[Stored data entries]
══════
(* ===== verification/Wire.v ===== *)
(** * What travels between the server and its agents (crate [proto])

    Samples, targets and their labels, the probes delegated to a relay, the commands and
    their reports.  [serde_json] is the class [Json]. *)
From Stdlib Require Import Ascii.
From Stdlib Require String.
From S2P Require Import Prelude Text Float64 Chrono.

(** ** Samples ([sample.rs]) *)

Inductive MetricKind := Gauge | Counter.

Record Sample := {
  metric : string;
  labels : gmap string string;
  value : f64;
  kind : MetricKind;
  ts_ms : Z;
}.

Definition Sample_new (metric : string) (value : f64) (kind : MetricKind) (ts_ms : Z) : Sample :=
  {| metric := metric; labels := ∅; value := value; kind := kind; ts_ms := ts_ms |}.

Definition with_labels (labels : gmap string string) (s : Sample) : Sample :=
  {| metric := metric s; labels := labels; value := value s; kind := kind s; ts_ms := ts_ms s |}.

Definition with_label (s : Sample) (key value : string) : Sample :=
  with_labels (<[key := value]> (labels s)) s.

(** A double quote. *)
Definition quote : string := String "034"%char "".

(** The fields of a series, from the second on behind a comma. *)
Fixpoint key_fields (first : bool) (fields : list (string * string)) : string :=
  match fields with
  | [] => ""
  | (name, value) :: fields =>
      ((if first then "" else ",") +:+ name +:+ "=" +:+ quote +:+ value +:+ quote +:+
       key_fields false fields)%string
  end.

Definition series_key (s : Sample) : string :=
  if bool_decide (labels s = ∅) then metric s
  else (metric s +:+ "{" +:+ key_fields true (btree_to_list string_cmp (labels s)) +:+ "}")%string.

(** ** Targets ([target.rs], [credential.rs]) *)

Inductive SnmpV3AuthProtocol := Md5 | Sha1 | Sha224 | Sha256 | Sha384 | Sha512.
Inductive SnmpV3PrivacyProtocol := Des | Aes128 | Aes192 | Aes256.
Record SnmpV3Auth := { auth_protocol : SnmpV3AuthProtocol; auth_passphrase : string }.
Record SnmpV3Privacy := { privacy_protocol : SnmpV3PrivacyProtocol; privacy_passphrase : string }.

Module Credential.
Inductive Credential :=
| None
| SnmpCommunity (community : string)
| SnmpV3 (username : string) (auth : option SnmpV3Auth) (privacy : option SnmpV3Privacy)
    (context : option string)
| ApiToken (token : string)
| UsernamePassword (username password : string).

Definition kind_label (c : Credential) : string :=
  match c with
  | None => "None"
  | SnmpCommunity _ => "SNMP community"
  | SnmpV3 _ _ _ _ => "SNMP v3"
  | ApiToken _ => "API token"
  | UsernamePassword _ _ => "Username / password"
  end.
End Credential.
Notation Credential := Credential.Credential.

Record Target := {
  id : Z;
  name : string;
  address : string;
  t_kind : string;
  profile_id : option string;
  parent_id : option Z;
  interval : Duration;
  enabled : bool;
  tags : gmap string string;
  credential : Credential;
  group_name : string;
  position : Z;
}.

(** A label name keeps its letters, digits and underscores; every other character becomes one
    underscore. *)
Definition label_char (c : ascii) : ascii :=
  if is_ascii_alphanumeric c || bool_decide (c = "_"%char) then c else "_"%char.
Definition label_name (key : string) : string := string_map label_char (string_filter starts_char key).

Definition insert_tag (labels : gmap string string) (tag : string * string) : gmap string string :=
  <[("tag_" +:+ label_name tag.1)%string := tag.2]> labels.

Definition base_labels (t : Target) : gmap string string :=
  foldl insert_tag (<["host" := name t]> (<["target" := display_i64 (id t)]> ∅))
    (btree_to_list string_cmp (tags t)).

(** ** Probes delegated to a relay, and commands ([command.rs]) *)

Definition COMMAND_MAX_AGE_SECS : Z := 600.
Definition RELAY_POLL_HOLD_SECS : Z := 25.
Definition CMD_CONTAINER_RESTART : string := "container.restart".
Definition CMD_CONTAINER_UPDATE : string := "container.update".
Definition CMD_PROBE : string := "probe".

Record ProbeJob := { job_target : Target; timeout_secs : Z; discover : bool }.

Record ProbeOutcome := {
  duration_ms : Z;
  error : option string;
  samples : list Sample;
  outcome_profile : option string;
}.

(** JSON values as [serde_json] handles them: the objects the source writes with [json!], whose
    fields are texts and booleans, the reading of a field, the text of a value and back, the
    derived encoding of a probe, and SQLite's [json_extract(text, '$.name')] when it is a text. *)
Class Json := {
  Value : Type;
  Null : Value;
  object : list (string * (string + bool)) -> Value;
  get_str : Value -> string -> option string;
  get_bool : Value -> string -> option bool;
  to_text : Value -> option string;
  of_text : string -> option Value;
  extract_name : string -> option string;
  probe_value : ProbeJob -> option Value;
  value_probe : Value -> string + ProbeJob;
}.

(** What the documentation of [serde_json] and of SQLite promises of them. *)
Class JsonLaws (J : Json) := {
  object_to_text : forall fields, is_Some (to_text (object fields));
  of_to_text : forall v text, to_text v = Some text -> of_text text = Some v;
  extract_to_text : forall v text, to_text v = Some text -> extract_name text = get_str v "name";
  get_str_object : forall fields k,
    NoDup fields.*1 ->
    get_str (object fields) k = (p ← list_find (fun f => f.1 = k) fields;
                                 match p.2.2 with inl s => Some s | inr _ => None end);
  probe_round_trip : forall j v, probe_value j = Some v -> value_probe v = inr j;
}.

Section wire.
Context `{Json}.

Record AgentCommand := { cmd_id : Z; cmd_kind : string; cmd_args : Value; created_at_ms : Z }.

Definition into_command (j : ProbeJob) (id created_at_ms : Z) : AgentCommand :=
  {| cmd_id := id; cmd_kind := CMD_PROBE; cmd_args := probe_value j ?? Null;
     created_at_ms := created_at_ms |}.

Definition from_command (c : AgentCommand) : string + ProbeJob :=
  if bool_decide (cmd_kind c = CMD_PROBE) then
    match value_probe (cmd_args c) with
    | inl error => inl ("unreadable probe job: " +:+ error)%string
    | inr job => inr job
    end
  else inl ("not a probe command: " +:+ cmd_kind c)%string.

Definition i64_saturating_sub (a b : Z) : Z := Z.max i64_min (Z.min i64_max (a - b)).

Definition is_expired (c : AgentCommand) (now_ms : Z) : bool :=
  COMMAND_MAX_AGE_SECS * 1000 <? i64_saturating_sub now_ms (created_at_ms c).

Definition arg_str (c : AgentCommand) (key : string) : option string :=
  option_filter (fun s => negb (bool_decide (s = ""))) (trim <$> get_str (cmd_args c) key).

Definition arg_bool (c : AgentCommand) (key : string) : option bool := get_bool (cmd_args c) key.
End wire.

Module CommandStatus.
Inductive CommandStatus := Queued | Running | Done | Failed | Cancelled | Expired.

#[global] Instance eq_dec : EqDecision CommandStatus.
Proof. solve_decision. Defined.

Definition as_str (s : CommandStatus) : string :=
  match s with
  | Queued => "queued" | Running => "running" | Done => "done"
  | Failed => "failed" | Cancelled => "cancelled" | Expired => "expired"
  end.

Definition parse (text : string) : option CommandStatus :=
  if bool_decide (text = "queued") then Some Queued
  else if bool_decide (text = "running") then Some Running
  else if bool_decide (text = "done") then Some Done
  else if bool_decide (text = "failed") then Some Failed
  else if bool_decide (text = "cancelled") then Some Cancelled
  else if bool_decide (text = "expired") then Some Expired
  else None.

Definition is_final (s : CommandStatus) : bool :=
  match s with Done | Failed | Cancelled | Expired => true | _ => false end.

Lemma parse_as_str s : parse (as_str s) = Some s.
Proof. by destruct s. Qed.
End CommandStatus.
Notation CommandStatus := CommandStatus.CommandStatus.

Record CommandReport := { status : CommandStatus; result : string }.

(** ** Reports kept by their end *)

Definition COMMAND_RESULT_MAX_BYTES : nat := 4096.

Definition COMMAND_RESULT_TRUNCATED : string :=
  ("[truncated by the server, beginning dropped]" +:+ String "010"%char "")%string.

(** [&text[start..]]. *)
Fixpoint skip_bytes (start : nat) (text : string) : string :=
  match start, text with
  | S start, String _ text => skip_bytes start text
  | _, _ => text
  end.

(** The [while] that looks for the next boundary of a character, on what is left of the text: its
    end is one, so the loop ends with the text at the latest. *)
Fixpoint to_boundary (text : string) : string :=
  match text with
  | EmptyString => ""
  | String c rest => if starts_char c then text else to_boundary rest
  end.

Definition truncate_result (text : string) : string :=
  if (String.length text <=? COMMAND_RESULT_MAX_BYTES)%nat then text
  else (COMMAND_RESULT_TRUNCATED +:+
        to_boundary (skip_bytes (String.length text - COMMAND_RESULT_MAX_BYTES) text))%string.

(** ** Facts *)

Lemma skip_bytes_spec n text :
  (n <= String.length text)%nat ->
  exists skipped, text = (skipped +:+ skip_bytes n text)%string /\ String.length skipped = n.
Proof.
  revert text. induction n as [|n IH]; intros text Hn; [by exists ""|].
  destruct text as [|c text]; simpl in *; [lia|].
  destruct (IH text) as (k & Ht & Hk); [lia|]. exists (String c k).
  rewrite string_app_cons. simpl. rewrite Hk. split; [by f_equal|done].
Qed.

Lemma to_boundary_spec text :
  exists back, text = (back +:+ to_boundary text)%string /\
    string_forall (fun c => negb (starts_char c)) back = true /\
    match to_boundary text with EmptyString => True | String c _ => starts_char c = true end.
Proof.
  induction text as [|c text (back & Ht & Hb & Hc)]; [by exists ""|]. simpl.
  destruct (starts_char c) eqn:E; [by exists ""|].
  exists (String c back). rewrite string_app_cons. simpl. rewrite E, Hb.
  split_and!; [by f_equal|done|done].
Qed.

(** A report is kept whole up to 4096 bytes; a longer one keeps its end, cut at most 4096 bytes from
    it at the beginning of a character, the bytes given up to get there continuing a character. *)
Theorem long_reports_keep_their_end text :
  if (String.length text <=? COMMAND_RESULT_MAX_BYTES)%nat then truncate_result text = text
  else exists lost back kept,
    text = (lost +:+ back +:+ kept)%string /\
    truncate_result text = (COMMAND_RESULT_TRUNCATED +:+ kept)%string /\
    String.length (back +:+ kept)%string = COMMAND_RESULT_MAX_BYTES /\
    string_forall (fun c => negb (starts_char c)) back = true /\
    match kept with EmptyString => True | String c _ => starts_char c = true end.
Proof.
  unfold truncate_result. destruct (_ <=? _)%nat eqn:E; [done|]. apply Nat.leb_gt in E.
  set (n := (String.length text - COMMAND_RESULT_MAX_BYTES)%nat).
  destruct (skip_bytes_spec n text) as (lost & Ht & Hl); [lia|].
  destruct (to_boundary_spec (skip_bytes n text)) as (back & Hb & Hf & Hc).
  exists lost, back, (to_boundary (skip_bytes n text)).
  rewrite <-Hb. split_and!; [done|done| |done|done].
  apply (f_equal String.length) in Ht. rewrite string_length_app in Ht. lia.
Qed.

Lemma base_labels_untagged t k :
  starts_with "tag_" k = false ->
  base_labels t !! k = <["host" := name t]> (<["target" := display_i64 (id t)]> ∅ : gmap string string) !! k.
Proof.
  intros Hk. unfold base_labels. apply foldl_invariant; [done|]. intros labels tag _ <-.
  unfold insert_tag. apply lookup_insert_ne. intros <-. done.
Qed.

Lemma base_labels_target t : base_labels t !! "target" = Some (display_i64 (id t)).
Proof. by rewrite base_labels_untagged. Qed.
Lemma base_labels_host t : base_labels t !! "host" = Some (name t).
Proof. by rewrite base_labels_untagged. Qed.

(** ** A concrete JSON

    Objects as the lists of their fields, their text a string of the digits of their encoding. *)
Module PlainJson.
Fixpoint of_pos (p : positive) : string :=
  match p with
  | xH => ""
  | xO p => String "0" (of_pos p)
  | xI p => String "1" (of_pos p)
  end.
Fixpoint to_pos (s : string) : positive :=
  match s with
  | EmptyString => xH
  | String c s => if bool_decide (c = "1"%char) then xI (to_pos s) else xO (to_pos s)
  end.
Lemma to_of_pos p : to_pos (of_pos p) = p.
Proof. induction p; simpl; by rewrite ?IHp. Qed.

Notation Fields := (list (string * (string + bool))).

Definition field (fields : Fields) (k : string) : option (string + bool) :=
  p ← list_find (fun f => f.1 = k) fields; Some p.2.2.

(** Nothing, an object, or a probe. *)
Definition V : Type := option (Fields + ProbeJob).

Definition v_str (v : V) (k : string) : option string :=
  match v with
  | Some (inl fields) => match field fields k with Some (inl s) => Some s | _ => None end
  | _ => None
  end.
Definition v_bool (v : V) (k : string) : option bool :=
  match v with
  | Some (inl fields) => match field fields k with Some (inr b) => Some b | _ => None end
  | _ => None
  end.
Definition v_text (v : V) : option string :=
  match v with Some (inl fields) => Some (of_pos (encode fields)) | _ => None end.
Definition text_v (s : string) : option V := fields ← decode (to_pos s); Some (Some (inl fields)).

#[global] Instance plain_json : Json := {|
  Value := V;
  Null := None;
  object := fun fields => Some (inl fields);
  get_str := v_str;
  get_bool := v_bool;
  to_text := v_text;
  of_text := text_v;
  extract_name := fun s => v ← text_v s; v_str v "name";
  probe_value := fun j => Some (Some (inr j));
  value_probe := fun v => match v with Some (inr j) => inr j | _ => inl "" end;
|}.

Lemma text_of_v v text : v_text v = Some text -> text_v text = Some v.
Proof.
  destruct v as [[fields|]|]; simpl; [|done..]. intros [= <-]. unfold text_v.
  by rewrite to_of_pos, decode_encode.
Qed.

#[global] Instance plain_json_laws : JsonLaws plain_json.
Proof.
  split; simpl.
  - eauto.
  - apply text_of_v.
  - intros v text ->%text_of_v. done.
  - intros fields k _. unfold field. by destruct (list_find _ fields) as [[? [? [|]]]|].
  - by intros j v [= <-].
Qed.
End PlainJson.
══════
**Instructions to follow:** Set down, please, the lines from the line holding "probe_value := fun" through the final line of the data, exactly and with nothing added.

**Final answer:**
  probe_value := fun j => Some (Some (inr j));
  value_probe := fun v => match v with Some (inr j) => inr j | _ => inl "" end;
|}.

Lemma text_of_v v text : v_text v = Some text -> text_v text = Some v.
Proof.
  destruct v as [[fields|]|]; simpl; [|done..]. intros [= <-]. unfold text_v.
  by rewrite to_of_pos, decode_encode.
Qed.

#[global] Instance plain_json_laws : JsonLaws plain_json.
Proof.
  split; simpl.
  - eauto.
  - apply text_of_v.
  - intros v text ->%text_of_v. done.
  - intros fields k _. unfold field. by destruct (list_find _ fields) as [[? [? [|]]]|].
  - by intros j v [= <-].
Qed.
End PlainJson.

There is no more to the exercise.